Mon, 17 Jun 2002

UPC slams city for not assisting non-registered poor

Damar Harsanto, The Jakarta Post, Jakarta

The city administration's policy to exempt poor people without identity cards from the poverty eradication program breached human rights and the 1945 constitution, an activist of a non- governmental organization said over the weekend.

"It's obviously against human rights as well as a citizen's rights as stipulated in our Constitution," Urban Poor Consortium (UPC) chairwoman Wardah Hafidz said.

Citing Article 27 of the 1945 Constitution, Wardah said that most poor people who moved to Jakarta to seek employment were protected by the Constitution, which stipulated that every citizen had the right to a proper livelihood.

She lambasted the city administration, which very often treated the urban poor unfairly, despite the fact that they, like the other residents, deserved assistance from the government.

"Such discriminative treatment of poor people is common by the administration simply to force them out of the city to ease overcrowding here," Wardah said.

She was commenting on the report of the Jakarta Statistics Office that more than 100,000 poor people in the city did not have identity cards and therefore were not entitled to assistance.

Many of them were born and raised in the city, but due to their inability to produce ID cards, they have no access to public services, including free health services, cheap rice, soft loans or other assistance from the administration.

The Office reported last Thursday the results of a 2000 survey that found the total population in the capital was 8.38 million, with the total of absolute poor at some 340,000. Of the total impoverished people, 32,983 poor families or more than 100,000 people did not have ID cards.

But she said the number of poor people without ID cards in the city could be five times greater than the 100,000 people. "It must be far more than only 100,000. It could be five times higher," she said.

"This is an attempt by the city administration to conceal the poverty problem by discounting their existence here," she said.
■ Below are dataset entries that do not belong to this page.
Lemma all_normal_no_unequal_pair (flux : list A) :
  no_unequal_pair ltb flux →
  detect_inflections ltb flux
  = Some (mkInflectionResult (replicate (length flux) NORMAL)).
Proof.
  intros Heq. unfold detect_inflections.
  destruct (Z.ltb_spec (Z.of_nat (length flux)) 5) as [|Hlong]; [done|].
  assert (∀ idxs, (∀ i, i ∈ idxs → 1 ≤ i < Z.of_nat (length flux)) →
                  initial_direction ltb flux idxs = Some None) as Hnone.
  { induction idxs as [|i rest IH]; intros Hin; [done|].
    rewrite initial_direction_cons.
    pose proof (Hin i (list_elem_of_here i rest)) as Hi.
    destruct (current_direction_total flux i Hi) as (x & y & Hx & Hy & ->).
    replace (Z.to_nat i) with (S (Z.to_nat (i - 1))) in Hx by lia.
    destruct (Heq _ _ _ Hy Hx) as [Hlt Hgt]. unfold gtb in *.
    rewrite Hlt, Hgt. simpl. apply IH. intros j Hj. apply Hin. by right. }
  rewrite Hnone; [done|]. intros i Hi%elem_of_range. lia.
Qed.

(** *** Neighbouring labels *)

Lemma sound_no_neighbours (flux : list A) (lbls : list InflectionType)
    (p : nat) (t1 t2 : InflectionType) :
  asymmetric ltb → sound ltb flux lbls →
  lbls !! p = Some t1 → lbls !! S p = Some t2 →
  t1 = NORMAL ∨ t2 = NORMAL.
Proof.
  intros Hasym Hsound H1 H2.
  destruct (Hsound p) as [Hv1 Hp1], (Hsound (S p)) as [Hv2 Hp2].
  destruct t1; [by left| |]; destruct t2; [by right| | |by right| |]; exfalso.
  - destruct (Hv1 H1) as (_ & _ & a & b & c & d & e & Hw & _ & _ & Hcd & _).
    destruct (Hv2 H2) as (_ & _ & a' & b' & c' & d' & e' & Hw' & _ & Hbc & _).
    destruct Hw as (_ & _ & Hc & Hd & _), Hw' as (_ & Hb' & Hc' & _).
    replace (S p - 1)%nat with p in Hb' by lia.
    replace (p + 1)%nat with (S p) in Hd by lia.
    unfold gtb in *. simplify_eq. by rewrite (Hasym _ _ Hcd) in Hbc.
  - destruct (Hv1 H1) as (_ & _ & a & b & c & d & e & Hw & _ & _ & _ & Hde).
    destruct (Hp2 H2) as (_ & _ & a' & b' & c' & d' & e' & Hw' & _ & _ & Hcd & _).
    destruct Hw as (_ & _ & _ & Hd & He), Hw' as (_ & _ & Hc' & Hd' & _).
    replace (S p + 1)%nat with (p + 2)%nat in Hd' by lia.
    replace (p + 1)%nat with (S p) in Hd by lia.
    unfold gtb in *. simplify_eq. by rewrite (Hasym _ _ Hde) in Hcd.
  - destruct (Hp1 H1) as (_ & _ & a & b & c & d & e & Hw & _ & _ & _ & Hde).
    destruct (Hv2 H2) as (_ & _ & a' & b' & c' & d' & e' & Hw' & _ & _ & Hcd & _).
    destruct Hw as (_ & _ & _ & Hd & He), Hw' as (_ & _ & Hc' & Hd' & _).
    replace (S p + 1)%nat with (p + 2)%nat in Hd' by lia.
    replace (p + 1)%nat with (S p) in Hd by lia.
    unfold gtb in *. simplify_eq. by rewrite (Hasym _ _ Hde) in Hcd.
  - destruct (Hp1 H1) as (_ & _ & a & b & c & d & e & Hw & _ & _ & Hcd & _).
    destruct (Hp2 H2) as (_ & _ & a' & b' & c' & d' & e' & Hw' & _ & Hbc & _).
    destruct Hw as (_ & _ & Hc & Hd & _), Hw' as (_ & Hb' & Hc' & _).
    replace (S p - 1)%nat with p in Hb' by lia.
    replace (p + 1)%nat with (S p) in Hd by lia.
    unfold gtb in *. simplify_eq. by rewrite (Hasym _ _ Hcd) in Hbc.
Qed.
Wardah gave as an example the slum in Kampung Sawah in Cilincing, North Jakarta, where more than 2,000 poor families lived, 70 percent of whom did not have ID cards.

She said the discriminative treatment would not force the poor to return to their hometowns or discourage them from coming to Jakarta. Instead, such treatment would only incite stronger opposition from the poor.

"As long as the fundamental problem, which is chronic unemployment in regions, remains untouched, any efforts to eradicate poverty would be futile," she said.

The head of the City Population Agency, Sylviana Murni, insisted that her office would still require those applying for new ID cards to submit official statements from their region of origin and proof of current residence and occupation.

"We won't issue any new ID cards unless they fulfill these conditions as stipulated in the bylaw," said Sylviana, referring to Bylaw No. 1/1996 on the registration of the population.

Sylviana also refused to exempt poor people, who have no ID cards from the requirements by saying that: "The administration would first have to revise the bylaw."

Sidiq, 39, is a poor person who moved to Jakarta from his hometown in Palembang, South Sumatra, in search of a better life. But he is still living out in the open with his cart.

"I can't afford to rent a house with my low income of Rp 30,000 (US$3.40) a day," Sidiq said.

"I have applied for a temporary ID card twice. But I still had to face raids from the administration. It's useless to have an ID card," said Sidiq, adding that he paid Rp 10,000 for each ID card. Sidiq has decided not to apply for another one.

The administration estimates that about 250,000 people from other provinces migrate to the capital every year.